Work order: Word for word, transcribe the data below from the line with "Definition tables_ok (routes" to the line with "Lemma tables_ok_delete_addr index", keeping both of those lines.

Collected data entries
* * * * * * *

(* ===== verification/Route.v ===== *)
(** * The routing and address tables (src/rt.c)

    [ndL_routes] is a linked list kept sorted by decreasing prefix length, so
    that the first match is the longest; [ndL_addrs] is the unsorted list of
    the addresses of this host.  The second part of the file builds the netlink
    requests that add and remove the host routes of [autowire] rules. *)
From Stdlib Require Import Sorted.
From S2P Require Import Prelude Addr World Monad Packet.

(** ** The tables *)

Section tables.
Context {BO : ByteOrder}.

(** The key a route is identified by when it is added. *)
Definition same_route (a b : nd_rt_route) : bool :=
  nd_addr_eq (rt_dst a) (rt_dst b) && (rt_pflen a =? rt_pflen b) && (rt_table a =? rt_table b).

(** The second loop of [ndL_new_route]: before the first route that is not longer. *)
Fixpoint rt_insert (new_route : nd_rt_route) (routes : list nd_rt_route) : list nd_rt_route :=
  match routes with
  | [] => [new_route]
  | cur :: rest =>
      if rt_pflen cur <=? rt_pflen new_route then new_route :: cur :: rest
      else cur :: rt_insert new_route rest
  end.

Definition ndL_new_route (route : nd_rt_route) (routes : list nd_rt_route) : list nd_rt_route :=
  if existsb (λ r, same_route r route) routes then routes else rt_insert route routes.

Fixpoint ndL_delete_route (route : nd_rt_route) (routes : list nd_rt_route) : list nd_rt_route :=
  match routes with
  | [] => []
  | cur :: rest =>
      if nd_addr_eq (rt_dst cur) (rt_dst route) && (rt_oif cur =? rt_oif route) &&
         (rt_pflen cur =? rt_pflen route) && (rt_table cur =? rt_table route)
      then rest else cur :: ndL_delete_route route rest
  end.

Definition nd_rt_find_route (addr : nd_addr) (table : Z) (routes : list nd_rt_route)
    : option nd_rt_route :=
  List.find (λ r, nd_addr_match (rt_dst r) addr (rt_pflen r) && (rt_table r =? table)) routes.

Definition nd_rt_is_local_addr (index : Z) (addr : nd_addr) (addrs : list nd_rt_addr) : bool :=
  existsb (λ a, (ra_iif a =? index) && nd_addr_eq (ra_addr a) addr) addrs.

Definition same_rt_addr (index : Z) (addr : nd_addr) (pflen : Z) (a : nd_rt_addr) : bool :=
  (ra_iif a =? index) && nd_addr_eq (ra_addr a) addr && (ra_pflen a =? pflen).

Definition ndL_new_addr (index : Z) (addr : nd_addr) (pflen : Z) (addrs : list nd_rt_addr)
    : list nd_rt_addr :=
  if existsb (same_rt_addr index addr pflen) addrs then addrs
  else mk_rt_addr index addr pflen :: addrs.

Fixpoint ndL_delete_addr (index : Z) (addr : nd_addr) (pflen : Z) (addrs : list nd_rt_addr)
    : list nd_rt_addr :=
  match addrs with
  | [] => []
  | a :: rest =>
      if same_rt_addr index addr pflen a then rest else a :: ndL_delete_addr index addr pflen rest
  end.

(** ** Invariants of the tables *)

(** Longer prefixes come first. *)
Definition rt_sorted (routes : list nd_rt_route) : Prop :=
  StronglySorted (λ a b, rt_pflen b ≤ rt_pflen a) routes.

(** At most one route per destination, length and table. *)
Definition rt_key (r : nd_rt_route) : nd_addr * Z * Z := (rt_dst r, rt_pflen r, rt_table r).
Definition rt_unique (routes : list nd_rt_route) : Prop := NoDup (map rt_key routes).

Definition rt_matches (addr : nd_addr) (table : Z) (r : nd_rt_route) : Prop :=
  nd_addr_match (rt_dst r) addr (rt_pflen r) = true ∧ rt_table r = table.

Lemma same_route_spec a b : same_route a b = true ↔ rt_key a = rt_key b.
Proof.
  unfold same_route, rt_key. rewrite !andb_true_iff, nd_addr_eq_spec, !Z.eqb_eq.
  split; [by intros [[-> ->] ->]|by injection 1].
Qed.

Lemma elem_of_rt_insert r x routes : r ∈ rt_insert x routes ↔ r = x ∨ r ∈ routes.
Proof.
  induction routes as [|cur rest IH]; simpl.
  - rewrite list_elem_of_singleton, elem_of_nil. tauto.
  - destruct (_ <=? _); rewrite !elem_of_cons; [done|]. rewrite IH. tauto.
Qed.

Lemma rt_insert_Permutation x routes : rt_insert x routes ≡ₚ x :: routes.
Proof.
  induction routes as [|cur rest IH]; simpl; [done|].
  destruct (_ <=? _); [done|]. rewrite IH. apply Permutation_swap.
Qed.

Lemma rt_insert_sorted x routes : rt_sorted routes → rt_sorted (rt_insert x routes).
Proof.
  unfold rt_sorted. induction 1 as [|cur rest Hs IH Hall]; simpl; [repeat constructor|].
  destruct (Z.leb_spec (rt_pflen cur) (rt_pflen x)).
  - constructor; [by constructor|]. constructor; [done|].
    rewrite list.Forall_forall in Hall |- *. intros y Hy. pose proof (Hall y Hy). simpl in *. lia.
  - constructor; [done|]. rewrite rt_insert_Permutation. constructor; [lia|done].
Qed.

Lemma existsb_same_route x routes :
  existsb (λ r, same_route r x) routes = true ↔ rt_key x ∈ map rt_key routes.
Proof.
  rewrite existsb_exists, list_elem_of_In, in_map_iff.
  setoid_rewrite same_route_spec. split; intros (r & ? & ?); eauto.
Qed.

Lemma ndL_new_route_sorted x routes : rt_sorted routes → rt_sorted (ndL_new_route x routes).
Proof. unfold ndL_new_route. destruct (existsb _ _); [done|]. apply rt_insert_sorted. Qed.

Lemma ndL_new_route_unique x routes : rt_unique routes → rt_unique (ndL_new_route x routes).
Proof.
  unfold ndL_new_route, rt_unique. destruct (existsb _ _) eqn:E; [done|]. intros Hu.
  rewrite rt_insert_Permutation. simpl. constructor; [|done].
  rewrite <- existsb_same_route. by rewrite E.
Qed.

Lemma ndL_delete_route_sublist x routes : ndL_delete_route x routes `sublist_of` routes.
Proof.
  induction routes as [|cur rest IH]; simpl; [done|].
  destruct (_ && _); [by apply sublist_cons|by apply sublist_skip].
Qed.

Lemma rt_sorted_sublist l k : l `sublist_of` k → rt_sorted k → rt_sorted l.
Proof.
  unfold rt_sorted. induction 1 as [|x l k Hs IH|x l k Hs IH]; [done|..];
    inversion_clear 1 as [|? ? Hs' Hall].
  - constructor; [by apply IH|]. rewrite list.Forall_forall in Hall |- *.
    intros y Hy. eapply Hall, elem_of_sublist; done.
  - by apply IH.
Qed.

Lemma rt_unique_sublist l k : l `sublist_of` k → rt_unique k → rt_unique l.
Proof. unfold rt_unique. intros Hs Hk. eapply sublist_NoDup; [apply Hk|]. by apply (fmap_sublist rt_key). Qed.

Lemma same_rt_addr_spec index addr pflen a :
  same_rt_addr index addr pflen a = true ↔ a = mk_rt_addr index addr pflen.
Proof.
  unfold same_rt_addr. rewrite !andb_true_iff, nd_addr_eq_spec, !Z.eqb_eq.
  destruct a; cbn. split; [by intros [[-> ->] ->]|by injection 1].
Qed.

Lemma ndL_new_addr_nodup index addr pflen addrs : NoDup addrs → NoDup (ndL_new_addr index addr pflen addrs).
Proof.
  unfold ndL_new_addr. destruct (existsb _ _) eqn:E; [done|]. intros Hn.
  apply list.NoDup_cons. split; [|done]. intros Hin%list_elem_of_In. apply not_true_iff_false in E.
  apply E, existsb_exists. eexists. split; [exact Hin|]. by apply same_rt_addr_spec.
Qed.

Lemma ndL_delete_addr_sublist index addr pflen addrs : ndL_delete_addr index addr pflen addrs `sublist_of` addrs.
Proof.
  induction addrs as [|a rest IH]; simpl; [done|].
  destruct (same_rt_addr _ _ _ _); [by apply sublist_cons|by apply sublist_skip].
Qed.

(** The invariant of both tables. *)
Definition tables_ok (routes : list nd_rt_route) (addrs : list nd_rt_addr) : Prop :=
  rt_sorted routes ∧ rt_unique routes ∧ NoDup addrs.

Lemma tables_ok_empty : tables_ok [] [].
Proof. split_and!; constructor. Qed.

Lemma tables_ok_new_route r routes addrs : tables_ok routes addrs → tables_ok (ndL_new_route r routes) addrs.
Proof. intros (? & ? & ?). split_and!; auto using ndL_new_route_sorted, ndL_new_route_unique. Qed.

Lemma tables_ok_delete_route r routes addrs :
  tables_ok routes addrs → tables_ok (ndL_delete_route r routes) addrs.
Proof.
  intros (? & ? & ?). pose proof (ndL_delete_route_sublist r routes).
  split_and!; eauto using rt_sorted_sublist, rt_unique_sublist.
Qed.

Lemma tables_ok_new_addr index addr pflen routes addrs :
  tables_ok routes addrs → tables_ok routes (ndL_new_addr index addr pflen addrs).
Proof. intros (? & ? & ?). split_and!; auto using ndL_new_addr_nodup. Qed.

Lemma tables_ok_delete_addr index addr pflen routes addrs :
  tables_ok routes addrs → tables_ok routes (ndL_delete_addr index addr pflen addrs).
Proof. intros (? & ? & Hn). split_and!; [done|done|]. exact (sublist_NoDup _ _ Hn (ndL_delete_addr_sublist _ _ _ _)). Qed.

(** The first match in a sorted table is a longest one. *)
Lemma find_sorted_longest addr table routes r :
  rt_sorted routes → nd_rt_find_route addr table routes = Some r →
  r ∈ routes ∧ rt_matches addr table r ∧
  ∀ r', r' ∈ routes → rt_matches addr table r' → rt_pflen r' ≤ rt_pflen r.
Proof.
  unfold nd_rt_find_route, rt_matches.
  induction 1 as [|cur rest Hs IH Hall]; simpl; [done|].
  destruct (_ && _) eqn:Hm.
  - intros [= <-]. apply andb_true_iff in Hm as [Hm Ht%Z.eqb_eq].
    split; [left|]. split; [done|]. intros r' [-> |Hr']%elem_of_cons _; [done|].
    rewrite list.Forall_forall in Hall. by apply Hall.
  - intros Hf. destruct (IH Hf) as (Hin & Hmr & Hmax). split; [by right|]. split; [done|].
    intros r' [-> |Hr']%elem_of_cons [Hm' Ht']; [|by apply Hmax].
    by rewrite Hm', Ht', Z.eqb_refl in Hm.
Qed.

Lemma find_none_iff addr table routes :
  nd_rt_find_route addr table routes = None ↔ ∀ r, r ∈ routes → ¬ rt_matches addr table r.
Proof.
  unfold nd_rt_find_route, rt_matches. split.
  - intros Hn r Hr [Hm Ht]. eapply find_none in Hn; [|by apply list_elem_of_In].
    simpl in Hn. by rewrite Hm, Ht, Z.eqb_refl in Hn.
  - intros Hall. destruct (List.find _ _) as [r|] eqn:Hf; [|done].
    apply find_some in Hf as [Hin Hb]. apply andb_true_iff in Hb as [Hm Ht%Z.eqb_eq].
    destruct (Hall r); [by apply list_elem_of_In|done].
Qed.
End tables.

* * * * * * *

Answer area:
Definition tables_ok (routes : list nd_rt_route) (addrs : list nd_rt_addr) : Prop :=
  rt_sorted routes ∧ rt_unique routes ∧ NoDup addrs.

Lemma tables_ok_empty : tables_ok [] [].
Proof. split_and!; constructor. Qed.

Lemma tables_ok_new_route r routes addrs : tables_ok routes addrs → tables_ok (ndL_new_route r routes) addrs.
Proof. intros (? & ? & ?). split_and!; auto using ndL_new_route_sorted, ndL_new_route_unique. Qed.

Lemma tables_ok_delete_route r routes addrs :
  tables_ok routes addrs → tables_ok (ndL_delete_route r routes) addrs.
Proof.
  intros (? & ? & ?). pose proof (ndL_delete_route_sublist r routes).
  split_and!; eauto using rt_sorted_sublist, rt_unique_sublist.
Qed.

Lemma tables_ok_new_addr index addr pflen routes addrs :
  tables_ok routes addrs → tables_ok routes (ndL_new_addr index addr pflen addrs).
Proof. intros (? & ? & ?). split_and!; auto using ndL_new_addr_nodup. Qed.

Lemma tables_ok_delete_addr index addr pflen routes addrs :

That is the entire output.